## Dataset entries
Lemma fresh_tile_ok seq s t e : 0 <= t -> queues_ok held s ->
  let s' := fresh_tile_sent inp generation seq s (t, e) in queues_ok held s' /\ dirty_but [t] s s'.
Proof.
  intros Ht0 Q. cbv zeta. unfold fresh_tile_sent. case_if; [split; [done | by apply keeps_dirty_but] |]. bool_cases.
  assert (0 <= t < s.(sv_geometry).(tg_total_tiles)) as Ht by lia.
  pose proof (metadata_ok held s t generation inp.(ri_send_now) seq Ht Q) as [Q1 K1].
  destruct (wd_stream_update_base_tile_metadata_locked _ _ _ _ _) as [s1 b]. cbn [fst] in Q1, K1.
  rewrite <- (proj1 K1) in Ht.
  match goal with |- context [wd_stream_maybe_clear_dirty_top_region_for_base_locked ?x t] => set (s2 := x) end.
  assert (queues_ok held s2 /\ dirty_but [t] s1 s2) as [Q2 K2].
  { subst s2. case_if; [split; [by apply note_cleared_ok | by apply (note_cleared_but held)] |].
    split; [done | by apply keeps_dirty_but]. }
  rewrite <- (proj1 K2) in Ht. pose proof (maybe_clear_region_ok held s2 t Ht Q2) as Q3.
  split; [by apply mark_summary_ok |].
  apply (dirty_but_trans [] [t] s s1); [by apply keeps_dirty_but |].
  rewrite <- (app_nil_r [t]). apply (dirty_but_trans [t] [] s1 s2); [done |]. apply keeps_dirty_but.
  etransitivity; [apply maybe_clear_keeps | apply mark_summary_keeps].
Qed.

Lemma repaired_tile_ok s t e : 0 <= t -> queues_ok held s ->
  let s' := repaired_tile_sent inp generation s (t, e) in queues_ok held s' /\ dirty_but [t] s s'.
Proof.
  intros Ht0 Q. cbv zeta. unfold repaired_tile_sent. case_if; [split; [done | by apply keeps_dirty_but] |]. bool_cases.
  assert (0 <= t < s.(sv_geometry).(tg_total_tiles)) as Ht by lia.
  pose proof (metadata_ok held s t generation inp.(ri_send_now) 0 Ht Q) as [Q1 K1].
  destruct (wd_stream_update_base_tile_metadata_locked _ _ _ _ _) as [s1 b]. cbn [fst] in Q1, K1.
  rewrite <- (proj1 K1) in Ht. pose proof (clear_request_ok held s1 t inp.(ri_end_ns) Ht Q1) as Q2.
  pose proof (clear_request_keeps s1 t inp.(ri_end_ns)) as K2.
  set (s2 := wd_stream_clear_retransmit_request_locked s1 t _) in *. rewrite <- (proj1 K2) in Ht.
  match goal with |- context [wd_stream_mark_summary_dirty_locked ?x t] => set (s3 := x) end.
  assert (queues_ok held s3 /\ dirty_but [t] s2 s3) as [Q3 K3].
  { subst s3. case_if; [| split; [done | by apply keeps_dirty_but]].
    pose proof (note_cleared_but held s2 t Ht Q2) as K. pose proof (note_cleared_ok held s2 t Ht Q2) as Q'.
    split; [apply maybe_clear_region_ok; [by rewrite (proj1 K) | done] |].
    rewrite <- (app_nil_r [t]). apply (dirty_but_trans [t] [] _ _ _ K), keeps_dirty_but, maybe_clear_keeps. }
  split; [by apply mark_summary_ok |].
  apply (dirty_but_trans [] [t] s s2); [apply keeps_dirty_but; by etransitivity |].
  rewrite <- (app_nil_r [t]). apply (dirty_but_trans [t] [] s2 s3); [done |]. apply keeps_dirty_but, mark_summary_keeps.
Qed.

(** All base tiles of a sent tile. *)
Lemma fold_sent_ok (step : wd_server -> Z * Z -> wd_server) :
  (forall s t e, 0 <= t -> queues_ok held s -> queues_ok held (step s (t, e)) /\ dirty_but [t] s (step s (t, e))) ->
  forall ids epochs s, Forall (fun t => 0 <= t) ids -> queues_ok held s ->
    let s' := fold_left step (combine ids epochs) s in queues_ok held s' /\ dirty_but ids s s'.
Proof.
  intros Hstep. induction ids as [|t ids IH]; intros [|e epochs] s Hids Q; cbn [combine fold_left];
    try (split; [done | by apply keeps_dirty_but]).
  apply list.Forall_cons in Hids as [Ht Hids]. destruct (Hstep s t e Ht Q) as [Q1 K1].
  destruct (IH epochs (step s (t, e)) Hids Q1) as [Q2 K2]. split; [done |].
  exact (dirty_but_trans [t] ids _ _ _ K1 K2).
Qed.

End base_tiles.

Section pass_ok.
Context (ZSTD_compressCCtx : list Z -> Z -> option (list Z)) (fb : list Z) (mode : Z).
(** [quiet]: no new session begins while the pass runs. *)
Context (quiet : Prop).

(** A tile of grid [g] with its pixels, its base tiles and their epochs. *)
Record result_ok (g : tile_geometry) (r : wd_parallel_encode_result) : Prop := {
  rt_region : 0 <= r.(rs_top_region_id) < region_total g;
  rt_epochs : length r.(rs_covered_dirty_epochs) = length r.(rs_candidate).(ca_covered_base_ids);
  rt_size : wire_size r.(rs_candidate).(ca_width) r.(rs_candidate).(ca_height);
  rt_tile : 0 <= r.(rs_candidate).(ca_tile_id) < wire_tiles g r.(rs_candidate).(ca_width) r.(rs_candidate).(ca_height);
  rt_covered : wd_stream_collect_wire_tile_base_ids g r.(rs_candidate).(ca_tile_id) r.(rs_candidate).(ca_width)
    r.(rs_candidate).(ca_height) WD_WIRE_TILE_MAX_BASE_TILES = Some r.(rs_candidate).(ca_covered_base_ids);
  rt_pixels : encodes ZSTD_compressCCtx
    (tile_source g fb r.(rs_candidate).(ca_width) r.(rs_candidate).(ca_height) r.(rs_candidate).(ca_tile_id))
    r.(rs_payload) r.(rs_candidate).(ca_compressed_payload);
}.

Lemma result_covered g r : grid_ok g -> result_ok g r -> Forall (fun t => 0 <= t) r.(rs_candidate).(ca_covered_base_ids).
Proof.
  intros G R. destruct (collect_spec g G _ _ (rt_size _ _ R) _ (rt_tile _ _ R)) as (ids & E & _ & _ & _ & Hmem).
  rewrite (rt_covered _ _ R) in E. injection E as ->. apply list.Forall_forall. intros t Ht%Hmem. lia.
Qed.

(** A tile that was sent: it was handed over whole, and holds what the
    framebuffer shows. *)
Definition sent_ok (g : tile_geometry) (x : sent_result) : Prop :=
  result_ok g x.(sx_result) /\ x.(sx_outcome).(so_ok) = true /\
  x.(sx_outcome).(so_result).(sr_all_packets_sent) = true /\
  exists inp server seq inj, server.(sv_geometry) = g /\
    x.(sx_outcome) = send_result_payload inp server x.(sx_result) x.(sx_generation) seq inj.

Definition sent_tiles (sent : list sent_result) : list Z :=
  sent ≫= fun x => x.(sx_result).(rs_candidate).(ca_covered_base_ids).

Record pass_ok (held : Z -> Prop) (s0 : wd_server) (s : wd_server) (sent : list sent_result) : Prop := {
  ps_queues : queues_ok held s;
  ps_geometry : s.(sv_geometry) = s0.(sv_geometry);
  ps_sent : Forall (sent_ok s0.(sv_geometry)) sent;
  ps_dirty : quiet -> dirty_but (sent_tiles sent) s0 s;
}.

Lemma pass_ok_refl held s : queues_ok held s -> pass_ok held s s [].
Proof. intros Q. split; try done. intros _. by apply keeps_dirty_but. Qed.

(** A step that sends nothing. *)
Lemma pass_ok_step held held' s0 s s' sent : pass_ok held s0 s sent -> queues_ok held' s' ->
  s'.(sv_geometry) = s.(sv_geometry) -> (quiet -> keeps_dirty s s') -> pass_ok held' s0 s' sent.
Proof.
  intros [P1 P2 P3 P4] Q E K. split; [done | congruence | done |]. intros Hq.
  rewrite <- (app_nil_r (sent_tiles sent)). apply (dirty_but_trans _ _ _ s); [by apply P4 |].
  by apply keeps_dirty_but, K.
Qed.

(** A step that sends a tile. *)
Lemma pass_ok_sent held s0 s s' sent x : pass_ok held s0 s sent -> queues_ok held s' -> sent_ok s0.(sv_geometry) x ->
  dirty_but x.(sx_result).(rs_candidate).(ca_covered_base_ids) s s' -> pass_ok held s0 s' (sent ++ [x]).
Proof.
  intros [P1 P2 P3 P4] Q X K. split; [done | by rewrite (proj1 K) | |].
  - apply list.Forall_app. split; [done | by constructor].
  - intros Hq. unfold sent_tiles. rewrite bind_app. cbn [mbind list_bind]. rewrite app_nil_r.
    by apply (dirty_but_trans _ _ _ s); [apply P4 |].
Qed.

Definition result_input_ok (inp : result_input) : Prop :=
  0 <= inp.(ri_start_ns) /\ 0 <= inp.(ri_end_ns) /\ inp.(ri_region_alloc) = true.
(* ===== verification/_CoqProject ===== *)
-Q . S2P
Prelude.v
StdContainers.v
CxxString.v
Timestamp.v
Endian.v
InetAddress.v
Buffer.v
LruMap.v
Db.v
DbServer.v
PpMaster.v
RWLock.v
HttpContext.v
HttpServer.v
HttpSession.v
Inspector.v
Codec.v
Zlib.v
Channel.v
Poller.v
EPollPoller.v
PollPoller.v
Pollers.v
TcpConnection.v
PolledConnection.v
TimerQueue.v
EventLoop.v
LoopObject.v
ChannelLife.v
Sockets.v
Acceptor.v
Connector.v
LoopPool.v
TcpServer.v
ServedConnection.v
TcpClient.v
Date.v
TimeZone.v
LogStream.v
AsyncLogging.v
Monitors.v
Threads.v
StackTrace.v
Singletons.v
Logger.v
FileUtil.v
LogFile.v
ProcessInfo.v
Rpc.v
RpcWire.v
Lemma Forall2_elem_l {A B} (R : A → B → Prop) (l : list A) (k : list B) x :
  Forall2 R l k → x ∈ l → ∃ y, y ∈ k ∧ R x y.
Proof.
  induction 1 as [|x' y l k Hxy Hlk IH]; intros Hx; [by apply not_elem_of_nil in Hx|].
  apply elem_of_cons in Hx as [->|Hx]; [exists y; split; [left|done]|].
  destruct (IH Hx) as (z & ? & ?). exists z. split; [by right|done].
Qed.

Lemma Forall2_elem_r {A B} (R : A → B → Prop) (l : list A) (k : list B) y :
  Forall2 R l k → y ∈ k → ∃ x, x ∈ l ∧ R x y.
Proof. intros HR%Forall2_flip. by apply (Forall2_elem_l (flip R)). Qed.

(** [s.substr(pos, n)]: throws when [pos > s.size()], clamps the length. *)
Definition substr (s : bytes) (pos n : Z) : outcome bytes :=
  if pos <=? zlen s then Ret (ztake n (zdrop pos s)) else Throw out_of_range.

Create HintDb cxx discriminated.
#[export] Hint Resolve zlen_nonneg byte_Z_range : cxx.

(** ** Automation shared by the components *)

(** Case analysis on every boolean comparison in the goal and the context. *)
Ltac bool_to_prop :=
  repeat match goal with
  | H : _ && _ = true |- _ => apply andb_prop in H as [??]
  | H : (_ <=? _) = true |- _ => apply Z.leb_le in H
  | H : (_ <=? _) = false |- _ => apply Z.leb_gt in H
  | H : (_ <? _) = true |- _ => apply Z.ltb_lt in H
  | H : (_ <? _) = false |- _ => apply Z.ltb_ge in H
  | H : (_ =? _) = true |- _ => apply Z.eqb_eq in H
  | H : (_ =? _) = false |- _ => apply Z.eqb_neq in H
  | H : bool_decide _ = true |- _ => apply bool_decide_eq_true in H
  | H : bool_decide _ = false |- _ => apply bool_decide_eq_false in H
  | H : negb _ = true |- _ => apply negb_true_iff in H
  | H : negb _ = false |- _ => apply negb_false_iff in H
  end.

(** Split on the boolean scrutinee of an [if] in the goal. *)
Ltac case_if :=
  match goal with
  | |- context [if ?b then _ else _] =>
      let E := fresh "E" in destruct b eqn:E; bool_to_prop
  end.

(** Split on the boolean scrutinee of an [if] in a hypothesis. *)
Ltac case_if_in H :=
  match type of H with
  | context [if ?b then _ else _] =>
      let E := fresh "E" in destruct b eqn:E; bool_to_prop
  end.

## Brief
An exact copy of the lines above, from the one containing "let s' := fresh_tile_sent" through the one containing "(s2 := x) end.", is the whole of the answer.

## Answer below
  let s' := fresh_tile_sent inp generation seq s (t, e) in queues_ok held s' /\ dirty_but [t] s s'.
Proof.
  intros Ht0 Q. cbv zeta. unfold fresh_tile_sent. case_if; [split; [done | by apply keeps_dirty_but] |]. bool_cases.
  assert (0 <= t < s.(sv_geometry).(tg_total_tiles)) as Ht by lia.
  pose proof (metadata_ok held s t generation inp.(ri_send_now) seq Ht Q) as [Q1 K1].
  destruct (wd_stream_update_base_tile_metadata_locked _ _ _ _ _) as [s1 b]. cbn [fst] in Q1, K1.
  rewrite <- (proj1 K1) in Ht.
  match goal with |- context [wd_stream_maybe_clear_dirty_top_region_for_base_locked ?x t] => set (s2 := x) end.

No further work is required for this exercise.